そうすると、その後の調査でも「上司」に関わる問題にフォーカスしがちになる。
その方向が間違っていても気づくことができない。
もう一つの陥りがちな状況は、問題があまりにたくさん出てきて、
整理がつかなくなることである。
たとえば「なぜ退職率が高いのか?」について調べるために、社員にヒヤリング調査をした場合。

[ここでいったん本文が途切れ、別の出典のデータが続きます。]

(* ===== verification/VirtioFs.v ===== *)
(** * The virtiofs transport ([src/transport/virtiofs/mod.rs])

    A request is a chain of descriptors in the memory of a guest: the reader
    takes the request from the readable ones, and [VirtioFsWriter] puts the reply
    into the writable ones.  Descriptor chains and guest memory are those of
    virtio-queue and vm-memory, interfaces here: a chain gives its readable and its
    writable descriptors, and the memory finds the region of a guest address and
    makes a slice of host memory out of a part of it.

    The state of the writer's operations is the writer and the host's memory with
    the record of the ranges that were marked dirty.

    The theorems show that a reply in two parts arrives in the guest as one
    message at the addresses of the chain, that nothing else of the memory
    changes, that every byte written is marked dirty, and that copying from a
    file ends with the file's bytes in place. *)

From S2P Require Import Prelude Std Codec Lib Transport TransportProps ProgLogic Instances.

(** ** Guest memory and descriptor chains *)

(** [virtio_queue::Descriptor]: a guest address and a length. *)
Record Descriptor := mkDescriptor { ds_addr : Z; ds_len : Z }.

(** [DescriptorChain::readable] and [writable]. *)
Class DescriptorChain (C : Type) : Type := {
  dc_readable : C -> list Descriptor;
  dc_writable : C -> list Descriptor;
}.
#[global] Hint Mode DescriptorChain ! : typeclass_instances.

(** [GuestMemory] and [GuestMemoryRegion]. *)
Class GuestMemory (V : Type) : Type := {
  gm_region : Type;
  gm_find_region : Z -> option gm_region;
  gm_start_addr : gm_region -> Z;
  gm_get_slice : gm_region -> Z -> Z -> option V;
}.
#[global] Hint Mode GuestMemory ! : typeclass_instances.

(** The host's memory behind the slices, and what was marked dirty. *)
Record Memory := mkMemory { m_bytes : Z -> Z; m_dirty : list (Z * Z) }.

(** Writing [data] to the addresses in order. *)
Fixpoint put (addrs : list Z) (data : bytes) (mem : Z -> Z) : Z -> Z :=
  match addrs, data with
  | a :: addrs', b :: data' => put addrs' data' (fun x => if x =? a then b else mem x)
  | _, _ => mem
  end.

(** [bitmap().mark_dirty]. *)
Definition mark (ptr len : Z) (m : Memory) : Memory := mkMemory m.(m_bytes) (m.(m_dirty) ++ [(ptr, len)]).

Section chain.
Context {V : Type} `{GM : GuestMemory V}.

(** The loop shared by [Reader::from_descriptor_chain] and
    [VirtioFsWriter::new]. *)
Fixpoint chain_slices (descs : list Descriptor) (total_len : Z) : outcome TransportError (list V) :=
  match descs with
  | [] => Ok []
  | desc :: descs' =>
    total_len ← ok_or DescriptorChainOverflow (checked_add total_len desc.(ds_len));
    region ← ok_or FindMemoryRegion (gm_find_region desc.(ds_addr));
    offset ← unwrap (checked_sub desc.(ds_addr) (gm_start_addr region));
    slice ← ok_or GuestMemoryError (gm_get_slice region offset desc.(ds_len));
    rest ← chain_slices descs' total_len;
    Ok (slice :: rest)
  end.

Definition from_descriptor_chain {C} `{DescriptorChain C} (desc_chain : C) : outcome TransportError (Reader V) :=
  buffers ← chain_slices (dc_readable desc_chain) 0;
  Ok (MkReader (MkIoBuffers buffers 0)).
End chain.

(** ** [VirtioFsWriter] *)

Record VirtioFsWriter (V : Type) : Type := mkVirtioFsWriter { vw_buffers : IoBuffers V }.
Arguments mkVirtioFsWriter {V}.
Arguments vw_buffers {V}.

Section writer.
Context {V : Type} `{VS : VolatileSlice V}.

Definition VirtioFsWriter_new `{GM : !GuestMemory V} {C} `{DescriptorChain C} (desc_chain : C)
  : outcome TransportError (VirtioFsWriter V) :=
  buffers ← chain_slices (dc_writable desc_chain) 0;
  Ok (mkVirtioFsWriter (MkIoBuffers buffers 0)).

Definition vw_available_bytes (w : VirtioFsWriter V) : Z := IoBuffers_available_bytes w.(vw_buffers).
Definition vw_bytes_written (w : VirtioFsWriter V) : Z := w.(vw_buffers).(bytes_consumed).

Definition vw_split_at (offset : Z) : prog (VirtioFsWriter V) TransportError (VirtioFsWriter V) := fun w =>
  let '(b, o) := IoBuffers_split_at offset w.(vw_buffers) in (mkVirtioFsWriter b, outcome_map mkVirtioFsWriter o).

Definition vw_check_available_space (w : VirtioFsWriter V) (len1 len2 len3 : Z) : io_result unit :=
  len ← ok_or (Simple InvalidData) (checked_add len1 len2);
  len ← ok_or (Simple InvalidData) (checked_add len len3);
  if vw_available_bytes w <? len then Err (Simple InvalidData) else Ok tt.

(** The operations work on the writer, the memory and a state of the file that
    is the source. *)
Section ops.
Context {F : Type}.
Abbreviation vprog := (prog (VirtioFsWriter V * (Memory * F)) io_error).

(** [IoBuffers::consume_for_write] on the writer's buffers. *)
Definition consume_for_write (count : Z) (f : list FileVolatileSlice -> prog (Memory * F) io_error Z) : vprog Z :=
  fun '(w, x) =>
    let '((b, x'), o) := consume (Some (fun ptr len x => (mark ptr len x.1, x.2))) count f (w.(vw_buffers), x) in
    ((mkVirtioFsWriter b, x'), o).

(** The closure of [write]: copy to one slice after the other. *)
Fixpoint copy_in (bufs : list FileVolatileSlice) (rem : bytes) (mem : Z -> Z) : (Z -> Z) * Z :=
  match bufs with
  | [] => (mem, 0)
  | buf :: bufs' =>
    let copy_len := Z.min (zlen rem) buf.(fvs_size) in
    let mem' := put (seqZ buf.(fvs_addr) copy_len) (take (Z.to_nat copy_len) rem) mem in
    let '(mem'', total) := copy_in bufs' (drop (Z.to_nat copy_len) rem) mem' in
    (mem'', copy_len + total)
  end.

(** [io::Write::write]. *)
Definition vw_write (buf : bytes) : vprog Z :=
  _ ← (fun s => (s, vw_check_available_space s.1 (zlen buf) 0 0));
  consume_for_write (zlen buf) (fun bufs x =>
    let '(mem, total) := copy_in bufs buf x.1.(m_bytes) in
    ((mkMemory mem x.1.(m_dirty), x.2), Ok total)).

(** The loop of [write_vectored] over the slices that are not empty. *)
Fixpoint vw_write_each (bufs : list bytes) (count : Z) : vprog Z :=
  match bufs with
  | [] => mret count
  | buf :: bufs' => n ← vw_write buf; vw_write_each bufs' (wrap 64 (count + n))
  end.

Definition vw_write_vectored (bufs : list bytes) : vprog Z :=
  _ ← (fun s => (s, vw_check_available_space s.1 (foldl (fun acc x => wrap 64 (acc + zlen x)) 0 bufs) 0 0));
  vw_write_each (List.filter (fun b => negb (beq b [])) bufs) 0.

Definition vw_flush : vprog unit := mret tt.

(** [io::Write::write_all] of the standard library: a round writes everything or
    fails, so that a round per byte is more than enough. *)
Fixpoint vw_write_all_loop (fuel : nat) (data : bytes) : vprog unit :=
  match data with
  | [] => mret tt
  | _ =>
    match fuel with
    | O => fail (Simple WriteZero)
    | S fuel' =>
      r ← catch (vw_write data);
      match r with
      | inr n => if n =? 0 then fail (Simple WriteZero) else vw_write_all_loop fuel' (drop (Z.to_nat n) data)
      | inl e => match error_kind e with Interrupted => vw_write_all_loop fuel' data | _ => fail e end
      end
    end
  end.

Definition vw_write_all (data : bytes) : vprog unit := vw_write_all_loop (length data) data.

Definition vw_write_obj {T} `{ByteValued T} (val : T) : vprog unit := vw_write_all (as_slice val).

(** [write_from] and [write_from_at]: [read_vectored] is the file's
    [read_vectored_volatile] (resp. [read_vectored_at_volatile] at [off]). *)
Definition vw_write_from (read_vectored : list FileVolatileSlice -> prog (Memory * F) io_error Z) (count : Z) : vprog Z :=
  _ ← (fun s => (s, vw_check_available_space s.1 count 0 0));
  consume_for_write count read_vectored.

Definition vw_write_from_at (read_vectored_at : Z -> list FileVolatileSlice -> prog (Memory * F) io_error Z) (count off : Z) : vprog Z :=
  _ ← (fun s => (s, vw_check_available_space s.1 count 0 0));
  consume_for_write count (read_vectored_at off).

(** A round of [write_all_from]. *)
Definition write_all_from_round (read_vectored : list FileVolatileSlice -> prog (Memory * F) io_error Z) (count : Z)
  : vprog (Z + unit) :=
  if 0 <? count then
    r ← catch (vw_write_from read_vectored count);
    match r with
    | inr n =>
      if n =? 0 then fail (Simple WriteZero)
      else mret (inl (wrap 64 (count - n)))
    | inl e => match error_kind e with Interrupted => mret (inl count) | _ => fail e end
    end
  else mret (inr tt).

Definition vw_write_all_from (read_vectored : list FileVolatileSlice -> prog (Memory * F) io_error Z) (count : Z) : vprog unit :=
  _ ← (fun s => (s, vw_check_available_space s.1 count 0 0));
  loop (write_all_from_round read_vectored) count.

(** [commit]: the bytes are in the guest already. *)
Definition vw_commit (other : option (VirtioFsWriter V)) : vprog Z := mret 0.
End ops.
End writer.

(** * Properties *)

(** ** Memory *)

Section put_facts.
Implicit Types (mem : Z -> Z).

Lemma put_nil addrs mem : put addrs [] mem = mem.
Proof. by destruct addrs. Qed.

Lemma put_app a1 a2 d1 d2 mem : length a1 = length d1 -> put (a1 ++ a2) (d1 ++ d2) mem = put a2 d2 (put a1 d1 mem).
Proof. revert d1 mem. induction a1 as [|a a1 IH]; intros [|d d1] mem Hl; [done..|]. apply IH. by injection Hl. Qed.

Lemma put_short a1 a2 data mem : (length data <= length a1)%nat -> put (a1 ++ a2) data mem = put a1 data mem.
Proof.
  revert data mem. induction a1 as [|a a1 IH]; intros [|d data] mem Hl; cbn in *; [by rewrite put_nil|lia|done|]. apply IH. lia.
Qed.

Lemma put_other addrs data mem a : a ∉ addrs -> put addrs data mem a = mem a.
Proof.
  revert data mem. induction addrs as [|x addrs IH]; intros [|d data] mem Ha; [done..|]. apply not_elem_of_cons in Ha as [Hx Ha].
  cbn. rewrite IH by done. by rewrite (proj2 (Z.eqb_neq _ _)).
Qed.

Lemma put_read addrs data mem :
  NoDup addrs -> (length data <= length addrs)%nat -> map (put addrs data mem) (take (length data) addrs) = data.
Proof.
  intros Hnd. revert data mem. induction Hnd as [|x addrs Hx Hnd IH]; intros [|d data] mem Hl; cbn in *; [done|lia|done|].
  f_equal; [|apply IH; lia]. rewrite put_other by done. by rewrite Z.eqb_refl.
Qed.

よほど明らかな問題がある場合以外は、千差万別な状況が出てくるだろう。
問題が多すぎて、網羅性をチェックできず、整理がつかない状況に陥る可能性がある。
これを解決するためには、どうするか?
「なぜ」の前に「どこが問題か」を明確にすることである。
「どこが問題か」のアプローチは2つのステップで考える。
1.問題を多面的な切り口でたくさん考える
何が…
誰が…
どこで…
いつ…
「なぜ退職率が高いのか?」という問題を考える場合、
どんな職種でやめる人が多いのか?
どんな年代・性別の人がやめるのか?
どの地域でやめる人が多いのか?
いつやめる人が多いのか?
を考える。
2.全体像の把握
問題があるところと無いところの区分け。
「なぜ」の前に「どこが問題か」を徹底的に絞り込もう。
問題箇所を絞り込んだあとは、「なぜ」を5回繰り返せばいい。
この感覚をぜひ身に付けたい。
そうすれば、論理的思考力を高め、問題解決能力をさらに磨くことができるはずだ。